St Thomas - A History of the church

In 1869 St Thomas’ Church was built to replace an existing church situated within the village.  Consecrated in 1871 history was made by this being one of the first to be built on cast iron pillars.  Initiated and financially supported by the Staffurth family, it is a typical Victorian building, using yellow brick, with unusual coloured tucked mortar joints on interior walls.  The walls remain original, bearing no paint or plaster and the very high pitched slate roof provides wonderful acoustics .  Stained glass windows feature Christ (above the alter) flanked by depictions of Saints Matthew, Mark, Luke and John at either side of the alter.  Behind the alter there are four paintings by an unknown artist, each depicting an angel with a musical instrument, (possibly painted on leather).  There is also an outstanding window dedicated to St Thomas.

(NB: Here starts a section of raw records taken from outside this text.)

(** * A shallow embedding of [mutpy/controller.py]

    The mutation controller, its score aggregator and the four higher-order
    combination strategies, translated function by function from the Python
    source, followed by the properties the specification states about them
    (Part III) and by further properties read off the code (Part IV).

    Conventions of the embedding.
    - Python [int]s are [Z].  Durations and the score are Python [float]s in
      the source; they are modelled by exact rationals [Q], so [/] and [*]
      below are the exact operations and no rounding is modelled.
    - A Python list object lives in a [store] at an address; [l[:]] allocates
      a new object, and [pop], [remove], [append], [sort] update an object in
      place.  A name bound to a list is bound to its address.
    - A generator is a frame (the local names that are live at the [yield])
      together with a [next] function that runs it to its next [yield].
    - Collaborators that are not part of [controller.py] (the loaders, the
      operators, the test runner, the views) are fields of a record of
      oracles; the values they exchange are kept opaque.
    - The decorator [utils.TimeRegister] and the context manager
      [self.stdout_manager] time a call and silence its output; they are
      read as leaving the call's result and its exceptions as they are. *)

From Stdlib Require Import ZArith QArith Qminmax String Lia.
From stdpp Require Import base option list gmap.

Local Open Scope Z_scope.

(* ===================================================================== *)
(** * Part I.  Definitions                                                *)
(* ===================================================================== *)

(** ** [class MutationScore] *)

Record MutationScore := mkScore {
  killed_mutants : Z;
  timeout_mutants : Z;
  incompetent_mutants : Z;
  survived_mutants : Z;
  covered_nodes : Z;
  all_nodes : Z
}.

(** [MutationScore.__init__] *)
Definition MutationScore_init : MutationScore := mkScore 0 0 0 0 0 0.

(** The property [all_mutants]. *)
Definition all_mutants (s : MutationScore) : Z :=
  killed_mutants s + timeout_mutants s + incompetent_mutants s + survived_mutants s.

(** [MutationScore.count]: [bottom] is tested for truth, that is, for being
    non-zero; the integer [0] of the [else] branch is the rational [0]. *)
Definition count (s : MutationScore) : Q :=
  let bottom := all_mutants s - incompetent_mutants s in
  if bottom =? 0 then 0%Q
  else ((inject_Z (killed_mutants s + timeout_mutants s) / inject_Z bottom) * 100)%Q.

Definition inc_killed (s : MutationScore) : MutationScore :=
  mkScore (killed_mutants s + 1) (timeout_mutants s) (incompetent_mutants s)
          (survived_mutants s) (covered_nodes s) (all_nodes s).

Definition inc_timeout (s : MutationScore) : MutationScore :=
  mkScore (killed_mutants s) (timeout_mutants s + 1) (incompetent_mutants s)
          (survived_mutants s) (covered_nodes s) (all_nodes s).

Definition inc_incompetent (s : MutationScore) : MutationScore :=
  mkScore (killed_mutants s) (timeout_mutants s) (incompetent_mutants s + 1)
          (survived_mutants s) (covered_nodes s) (all_nodes s).

Definition inc_survived (s : MutationScore) : MutationScore :=
  mkScore (killed_mutants s) (timeout_mutants s) (incompetent_mutants s)
          (survived_mutants s + 1) (covered_nodes s) (all_nodes s).
(** The worker's state: its local [log] and the calls made so far. *)
Record wstate : Type := {
  log : string;
  calls : list smtp_call
}.

Definition log_add (line : string) : M wstate unit :=
  modify (fun s => {| log := log s ++ line; calls := calls s |}).

Definition smtp {A} (c : smtp_call) (r : smtp_outcome A) : M wstate A :=
  fun s =>
    let s' := {| log := log s; calls := calls s ++ [c] |} in
    match r with
    | Done a => (s', Return a)
    | TimedOut d => (s', Raise (socket_timeout d))
    | Failed d => (s', Raise (SMTPException d))
    end.

Section Worker.

Variable W : smtp_world.

(** The body of the [try] of [send_mail_worker]; it returns
    [str(response_send)]. *)
Definition send_mail_worker_try (config : Account) (mail : MIMEText)
  : M wstate string :=
  let use_ssl := get (ssl config) true in
  host <- getitem "server" (server config) ;;
  p <- getitem "port" (port config) ;;
  smtp (Connect use_ssl host p 30) (on_connect W use_ssl host p 30) ;;;
  starttls <- getitem "tls" (tls config) ;;
  (if starttls : bool
   then log_add ("Starting TLS" ++ nl) ;;; smtp StartTLS (on_starttls W)
   else ret tt) ;;;
  user <- getitem "username" (username config) ;;
  (if negb (user =? "")
   then log_add ("Logging in with " ++ user ++ nl) ;;;
        pass <- getitem "password" (password config) ;;
        smtp (Login user pass) (on_login W user pass)
   else log_add ("No username, trying anonymous access" ++ nl)) ;;;
  log_add ("Sending Mail" ++ nl) ;;;
  response_send <- smtp (SendMessage mail) (on_send_message W mail) ;;
  smtp Quit (on_quit W) ;;;
  ret response_send.

(** [send_mail_worker(config, mail, event)]: the calls it made and what
    it returned or raised. *)
Definition send_mail_worker (config : Account) (mail : MIMEText)
    (event : send_mail_event) : list smtp_call * result DeliveryOutcome :=
  match send_mail_worker_try config mail {| log := ""; calls := [] |} with
  | (s, Raise (socket_timeout e)) =>
      let log' := log s ++ "Could not send email: " ++ e ++ nl in
      (calls s, Return (false, log', event))
  | (s, Raise e) => (calls s, Raise e)
  | (s, Return response_send) =>
      let log' := log s ++ "Server response:" ++ response_send in
      (calls s, Return (true, log', event))
  end.

End Worker.

(** ** The dispatcher *)

(** [lvl] of a log call; [info] is the framework's default. *)
Inductive lvl : Type := info | verbose | error.

(** The submitted [task(send_mail_worker, account, mime_mail, event)]. *)
Record task : Type := {
  task_config : Account;
  task_mail : MIMEText;
  task_event : send_mail_event
}.

(** The positional arguments of a [self.log] call. *)
Inductive log_arg : Type :=
| LStr (s : string)
| LMime (m : MIMEText)
| LCall (t : task)
| LTaskSuccess (t : task) (o : DeliveryOutcome).

(** What the component does to the outside, in order.  [RunProcess]
    carries the [(result, log)] pair the call returned. *)
Inductive effect : Type :=
| Log (args : list log_arg) (level : lvl) (pretty : bool)
| RunProcess (cwd : string) (args : list string) (stdin : string)
    (returned : bool * string)
| FireEvent (t : task) (channel : string).

Definition emit (e : effect) : M (list effect) unit :=
  modify (fun trace => (trace ++ [e])%list).

(** [self.log] with its positional arguments, [lvl] and [pretty]. *)
Definition self_log (args : list log_arg) (level : lvl) (pretty : bool)
  : M (list effect) unit :=
  emit (Log args level pretty).

(** How the delegated process ends. *)
Inductive process_end : Type :=
| Exited (status : Z) (output : string)
| NotStarted (reason : string).

(** Modelled from the spec: [isomer.tool.run_process], which is not among
    the repository's sources.  It runs the executable with the argument
    list, feeds [stdin] to it, and "success is determined by the process's
    exit status"; a command that "exits non-zero or cannot be started" is
    a failure. *)
Definition run_process
    (os : string -> list string -> string -> process_end)
    (cwd : string) (args : list string) (stdin : string) : bool * string :=
  match os cwd args stdin with
  | Exited status output => ((status =? 0)%Z, output)
  | NotStarted reason => (false, reason)
  end.
(** * HealthLens AI: response parsing, citation extraction, history, errors

    A shallow embedding of the local logic of the HealthLens front end:

    - [services/geminiService.ts]: [analyzeSymptoms] (confidence-line
      parsing, web citation extraction, error wrapping) and
      [findNearbyDoctors] (map citation extraction, error wrapping);
    - [App.tsx]: [handleAnalyze] and [clearHistory] (the capped history);
    - [components/DoctorFinder.tsx]: [handleFindDoctors] (the messages shown
      when the doctor lookup fails).

    JavaScript strings are sequences of UTF-16 code units; every string
    primitive the code uses ([split], [trim], [includes], [match] without
    the [u] flag, [parseInt]) works code unit by code unit, so a string is
    a [list N] here.  The hosted model and the browser are the environment:
    the outcome of each external call is an input of the embedded function. *)

From Stdlib Require Import List NArith ZArith Bool Lia String Ascii.
Import ListNotations.

Set Implicit Arguments.

(** ** JavaScript strings *)

Module JS.

Definition jsstring := list N.

(** Code units of an ASCII literal of the source. *)
Definition lit (s : string) : jsstring :=
  map N_of_ascii (list_ascii_of_string s).

Definition unit_eqb (a b : N) : bool := N.eqb a b.
(** * mwc-cpu-miner: the start-up checks and the session loops of [main]

    A shallow embedding of [src/miner/main_cpu_miner.cpp]: the command-line
    parser (lines 52-97), the signal handler (lines 43-48) and the two nested
    loops of [main] (lines 127-202), run against an explicit environment that
    answers every call the program makes to the network object, the clocks,
    the random generator and the solver. *)

From Stdlib Require Import ZArith NArith Bool List String Ascii Lia PeanoNat.
From ExtLib Require Import Structures.Monad.
Import ListNotations.
Import MonadNotation.

Local Open Scope monad_scope.
Local Open Scope string_scope.
Local Open Scope list_scope.
Local Open Scope Z_scope.

(** ** Strings: the few [std::string] operations [main] uses *)

Module Str.

(** [value.find(c)]: position of the first occurrence, [None] for [npos]. *)
Fixpoint find (c : ascii) (s : string) : option nat :=
  match s with
  | EmptyString => None
  | String a r =>
      if Ascii.eqb a c then Some 0%nat
      else match find c r with
           | Some p => Some (S p)
           | None => None
           end
  end.

(** [value.substr(pos)] for [pos <= size]: the suffix from [pos]. *)
Fixpoint substr_from (pos : nat) (s : string) : string :=
  match pos, s with
  | O, _ => s
  | S p, String _ r => substr_from p r
  | S _, EmptyString => EmptyString
  end.

(** [value.substr(0, n)]: the first [n] characters. *)
Definition substr_to (n : nat) (s : string) : string := String.substring 0 n s.

Definition empty (s : string) : bool :=
  match s with EmptyString => true | _ => false end.

(** [isspace] in the C locale: space, and the controls 9 to 13. *)
Definition isspace (c : ascii) : bool :=
  let n := nat_of_ascii c in
  Nat.eqb n 32 || (Nat.leb 9 n && Nat.leb n 13).

Definition isdigit (c : ascii) : bool :=
  let n := nat_of_ascii c in Nat.leb 48 n && Nat.leb n 57.

Fixpoint skip_space (s : string) : string :=
  match s with
  | String a r => if isspace a then skip_space r else s
  | EmptyString => s
  end.

(** Value of the longest prefix of decimal digits, from accumulator [acc]. *)
Fixpoint read_digits (s : string) (acc : Z) : Z :=
  match s with
  | String a r =>
      if isdigit a
      then read_digits r (10 * acc + Z.of_nat (nat_of_ascii a - 48))
      else acc
  | EmptyString => acc
  end.

Inductive stoi_result : Type :=
| StoiValue (n : Z)
| StoiInvalidArgument
| StoiOutOfRange.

The bell tower once housed a single bell, cast by the Whitechapel bell foundry in 1869, which was removed for safety reasons and can now be viewed within the church, a credit to past craftsmanship. 
A beautiful grey marbled War Memorial plaque serves as a reminder of local servicemen.  For such a small parish, early church registers, surprisingly record numerous weddings and christenings taking place regularly on a monthly basis, with the occasional funeral.  

Over the passage of time, damp conditions relevant to our area caused the cast iron pillars to corrode, leading the architect to declare the building unsafe.  1969 saw the closure of St Thomas’ Church.

Following extensive fundraising, crucial work was carried out beneath the building, enabling the church to reopen in September 1971.  In 1995 further fund raising saw the replacement of the original pipe organ.

The new vicarage built in 1870 replaced the original vicarage, which in1871 then became the school master’s house, in preparation for the school built in1872, as part of the whole project. These three buildings remain today, with different functions.  Our churchyard, however, remains open.

St Thomas’ is well worth a visit; though with a plain exterior, once inside you will be pleasantly surprised by the colourful, peaceful and welcoming spirit that lies within its walls.